Prompt => Range to reproduce from the entries below: the line with "[length] in Hl.", the line with "at_ count r", and every line in between. Give them exactly and give nothing else.
Information given: Begin
(* ===== verification/Words.v ===== *)
(** Sequences of network-order words: the reads and writes at consecutive
    offsets that every fixed-layout message of the protocol is made of
    (the [read_u16], [read_u32], [read_u64] and [write_*] helpers that
    src/handshake.cpp, src/handshake_extensions.cpp, src/connection_group.cpp
    and src/standby_rtt.cpp define). *)
From S2P Require Import Prelude Codec.

(** [read_u16(bytes + at)]. *)
Definition read_u16 (bytes : list Z) (at_ : nat) : Z :=
  u16 (Z.lor (Z.shiftl (bytes !!! at_) 8) (bytes !!! (at_ + 1)%nat)).

Definition half_bytes (value : Z) : list Z :=
  [Z.land (Z.shiftr value 8) 0xff; Z.land value 0xff].

(** [write_u16(bytes + at, value)]. *)
Definition write_u16 (bytes : list Z) (at_ : nat) (value : Z) : list Z :=
  overwrite at_ (half_bytes value) bytes.

(** [read_u64] and [write_u64] are two words, the high one first. *)
Definition read_u64 (bytes : list Z) (at_ : nat) : Z :=
  Z.lor (u64 (Z.shiftl (read_u32 bytes at_) 32)) (read_u32 bytes (at_ + 4)).

Definition write_u64 (bytes : list Z) (at_ : nat) (value : Z) : list Z :=
  write_u32 (write_u32 bytes at_ (u32 (Z.shiftr value 32)))
            (at_ + 4) (u32 (Z.land value 0xffffffff)).

(** [destination.subspan(at, count)] written by [f]: the callee sees only the
    sub-range and its writes land in the enclosing storage. *)
Definition in_subspan {A} (at_ count : nat) (f : list Z -> A * list Z)
    (destination : list Z) : A * list Z :=
  let '(result, written) := f (take count (drop at_ destination)) in
  (result, overwrite at_ written destination).

(** [(size + 3U) & ~std::size_t{3U}]: the size rounded up to whole words. *)
Definition padded (size : nat) : nat :=
  Z.to_nat (Z.land (Z.of_nat size + 3) (Z.lnot 3)).

(** * Sixteen-bit words *)

Lemma be_half a b : is_u8 a -> is_u8 b ->
  u16 (Z.lor (Z.shiftl a 8) b) = a * 2 ^ 8 + b.
Proof.
  unfold is_u8, u16. intros. rewrite Z.shiftl_mul_pow2 by lia.
  rewrite (lor_add _ b 8) by zlia. apply Z.mod_small. lia.
Qed.

Lemma half_bytes_div v : half_bytes v = [v / 2 ^ 8 mod 2 ^ 8; v mod 2 ^ 8].
Proof.
  unfold half_bytes. change 0xff with (Z.ones 8).
  rewrite !Z.land_ones, Z.shiftr_div_pow2 by lia. reflexivity.
Qed.

Lemma half_bytes_u8 v : Forall is_u8 (half_bytes v).
Proof. rewrite half_bytes_div. repeat constructor; apply Z.mod_pos_bound; lia. Qed.

Lemma read_u16_app p q i : read_u16 (p ++ q) (length p + i) = read_u16 q i.
Proof.
  unfold read_u16. rewrite <- !Nat.add_assoc, !lookup_total_app_add. reflexivity.
Qed.

Lemma read_half_bytes v r : is_u16 v -> read_u16 (half_bytes v ++ r) 0 = v.
Proof.
  intros Hv. unfold read_u16. rewrite half_bytes_div. simpl.
  rewrite be_half by (apply Z.mod_pos_bound; lia). unfold is_u16 in Hv. zlia.
Qed.

Lemma half_bytes_read a b r :
  Forall is_u8 [a; b] -> half_bytes (read_u16 (a :: b :: r) 0) = [a; b].
Proof.
  intros H. repeat (apply Forall_cons in H as [? H]). unfold read_u16. simpl.
  rewrite be_half by assumption. rewrite half_bytes_div. unfold is_u8 in *.
  repeat f_equal; zlia.
Qed.

Lemma read_u16_is_u16 bytes i : is_u16 (read_u16 bytes i).
Proof. apply Z.mod_pos_bound. lia. Qed.

#[global] Arguments read_u16 : simpl never.
#[global] Arguments write_u16 : simpl never.
#[global] Arguments half_bytes : simpl never.

(** * Consecutive words *)

Definition words_bytes (ws : list Z) : list Z := concat (map word_bytes ws).

#[global] Arguments words_bytes : simpl never.

Lemma length_words_bytes ws : length (words_bytes ws) = (4 * length ws)%nat.
Proof. unfold words_bytes. induction ws; simpl in *; lia. Qed.

Lemma words_bytes_app ws vs : words_bytes (ws ++ vs) = words_bytes ws ++ words_bytes vs.
Proof. unfold words_bytes. rewrite map_app, concat_app. reflexivity. Qed.

Lemma write_word_app ws q i v :
  i = (4 * length ws)%nat ->
  write_u32 (words_bytes ws ++ q) i v = words_bytes (ws ++ [v]) ++ drop 4 q.
Proof.
  intros ->. unfold write_u32. rewrite <- length_words_bytes, overwrite_app.
  rewrite words_bytes_app, <- app_assoc. reflexivity.
Qed.

Lemma read_word_app k i ws r w :
  i = (4 * k)%nat -> ws !! k = Some w -> is_u32 w ->
  read_u32 (words_bytes ws ++ r) i = w.
Proof.
  intros -> Hk Hw. apply list_elem_of_split_length in Hk as (l1 & l2 & -> & ->).
  rewrite <- length_words_bytes, words_bytes_app, <- app_assoc.
  rewrite <- (Nat.add_0_r (length _)), read_u32_app.
  change (words_bytes (w :: l2)) with (word_bytes w ++ words_bytes l2).
  rewrite <- app_assoc. apply read_word_bytes. assumption.
Qed.

Lemma read_word k i ws w :
  i = (4 * k)%nat -> ws !! k = Some w -> is_u32 w ->
  read_u32 (words_bytes ws) i = w.
Proof. intros. rewrite <- (app_nil_r (words_bytes ws)). eauto using read_word_app. Qed.

(** Storing words one after another from the start of [destination]. *)
Ltac write_words destination :=
  rewrite <- (app_nil_l destination) at 1;
  change (@nil Z) with (words_bytes []) at 1;
  repeat (rewrite write_word_app by reflexivity; simpl (_ ++ [_]));
  rewrite ?drop_drop; simpl (_ + _)%nat.

Lemma words_bytes_cons w ws : words_bytes (w :: ws) = word_bytes w ++ words_bytes ws.
Proof. reflexivity. Qed.

Lemma words_bytes_u8 ws : Forall is_u8 (words_bytes ws).
Proof.
  induction ws; [constructor|]. apply Forall_app. split; [apply word_bytes_u8|assumption].
Qed.

Lemma read_words ws r i v :
  Forall is_u32 ws -> ws !! i = Some v -> read_u32 (words_bytes ws ++ r) (4 * i) = v.
Proof.
  intros Hw Hi. eapply read_word_app; [reflexivity|eassumption|].
  eapply Forall_lookup_1; eassumption.
Qed.

(** Any byte string of [4 n] bytes is [n] words. *)
Lemma words_of_bytes n h :
  length h = (4 * n)%nat -> Forall is_u8 h ->
  exists ws, h = words_bytes ws /\ length ws = n /\ Forall is_u32 ws.
Proof.
  revert h. induction n as [|n IH]; intros h Hl Hb.
  - exists []. destruct h; [repeat constructor|discriminate].
  - do 4 (destruct h as [|? h]; [exfalso; cbn [length] in Hl; lia|]).
    destruct (IH h) as (ws & -> & <- & Hws).
    { cbn [length] in Hl. lia. }
    { do 4 (apply Forall_cons in Hb as [_ Hb]). assumption. }
    assert (H4 : Forall is_u8 [z; z0; z1; z2]) by (apply (Forall_take _ 4) in Hb; exact Hb).
    exists (read_u32 [z; z0; z1; z2] 0 :: ws). repeat split.
    + rewrite words_bytes_cons, word_bytes_read by assumption. reflexivity.
    + constructor; [apply read_u32_is_u32|]; assumption.
Qed.

(** Reading a word or a half after a prefix of known length. *)
Lemma read_u32_at p v r n bytes :
  bytes = p ++ word_bytes v ++ r -> length p = n -> is_u32 v -> read_u32 bytes n = v.
Proof.
  intros -> <- Hv. rewrite <- (Nat.add_0_r (length p)), read_u32_app.
  apply read_word_bytes. assumption.
Qed.

Lemma read_u16_at p v r n bytes :
  bytes = p ++ half_bytes v ++ r -> length p = n -> is_u16 v -> read_u16 bytes n = v.
Proof.
  intros -> <- Hv. rewrite <- (Nat.add_0_r (length p)), read_u16_app.
  apply read_half_bytes. assumption.
Qed.

(** * Sub-ranges *)

Lemma in_subspan_eq {A} p q (f : list Z -> A * list Z) at_ count r w s :
  length p = at_ -> length q = count -> length w = count ->
  f q = (r, w) -> in_subspan at_ count f (p ++ q ++ s) = (r, p ++ w ++ s).
Proof.
  intros <- <- Hw Hf. unfold in_subspan.
  rewrite drop_app_length, take_app_length, Hf, overwrite_app, Hw, drop_app_length.
  reflexivity.
Qed.

Lemma in_subspan_fst {A} (f : list Z -> A * list Z) at_ count destination :
  fst (in_subspan at_ count f destination) = fst (f (take count (drop at_ destination))).
Proof. unfold in_subspan. destruct (f _). reflexivity. Qed.

(** * Padding *)

Lemma padded_div n : padded n = ((n + 3) / 4 * 4)%nat.
Proof.
  unfold padded. change (Z.lnot 3) with (Z.lnot (Z.ones 2)). rewrite <- Z.ldiff_land.
  rewrite Z.ldiff_ones_r, Z.shiftl_mul_pow2, Z.shiftr_div_pow2 by lia.
  replace (Z.of_nat n + 3) with (Z.of_nat (n + 3)) by lia.
  change (2 ^ 2) with (Z.of_nat 4). rewrite <- Nat2Z.inj_div, <- Nat2Z.inj_mul.
  apply Nat2Z.id.
Qed.

Lemma padded_spec n : (n <= padded n < n + 4)%nat /\ (padded n mod 4 = 0)%nat.
Proof.
  rewrite padded_div. split; [|apply Nat.Div0.mod_mul].
  pose proof (Nat.div_mod_eq (n + 3) 4). pose proof (Nat.mod_upper_bound (n + 3) 4). lia.
Qed.

Lemma padded_fixed n : (n mod 4 = 0)%nat -> padded n = n.
Proof.
  intros H. rewrite padded_div. pose proof (Nat.div_mod_eq n 4).
  assert ((n + 3) / 4 = n / 4)%nat as ->; [|lia].
  symmetry. apply (Nat.div_unique _ _ _ 3); lia.
Qed.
Information given: End
Exercise response =>
    { cbn [length] in Hl. lia. }
    { do 4 (apply Forall_cons in Hb as [_ Hb]). assumption. }
    assert (H4 : Forall is_u8 [z; z0; z1; z2]) by (apply (Forall_take _ 4) in Hb; exact Hb).
    exists (read_u32 [z; z0; z1; z2] 0 :: ws). repeat split.
    + rewrite words_bytes_cons, word_bytes_read by assumption. reflexivity.
    + constructor; [apply read_u32_is_u32|]; assumption.
Qed.

(** Reading a word or a half after a prefix of known length. *)
Lemma read_u32_at p v r n bytes :
  bytes = p ++ word_bytes v ++ r -> length p = n -> is_u32 v -> read_u32 bytes n = v.
Proof.
  intros -> <- Hv. rewrite <- (Nat.add_0_r (length p)), read_u32_app.
  apply read_word_bytes. assumption.
Qed.

Lemma read_u16_at p v r n bytes :
  bytes = p ++ half_bytes v ++ r -> length p = n -> is_u16 v -> read_u16 bytes n = v.
Proof.
  intros -> <- Hv. rewrite <- (Nat.add_0_r (length p)), read_u16_app.
  apply read_half_bytes. assumption.
Qed.

(** * Sub-ranges *)

Lemma in_subspan_eq {A} p q (f : list Z -> A * list Z) at_ count r w s :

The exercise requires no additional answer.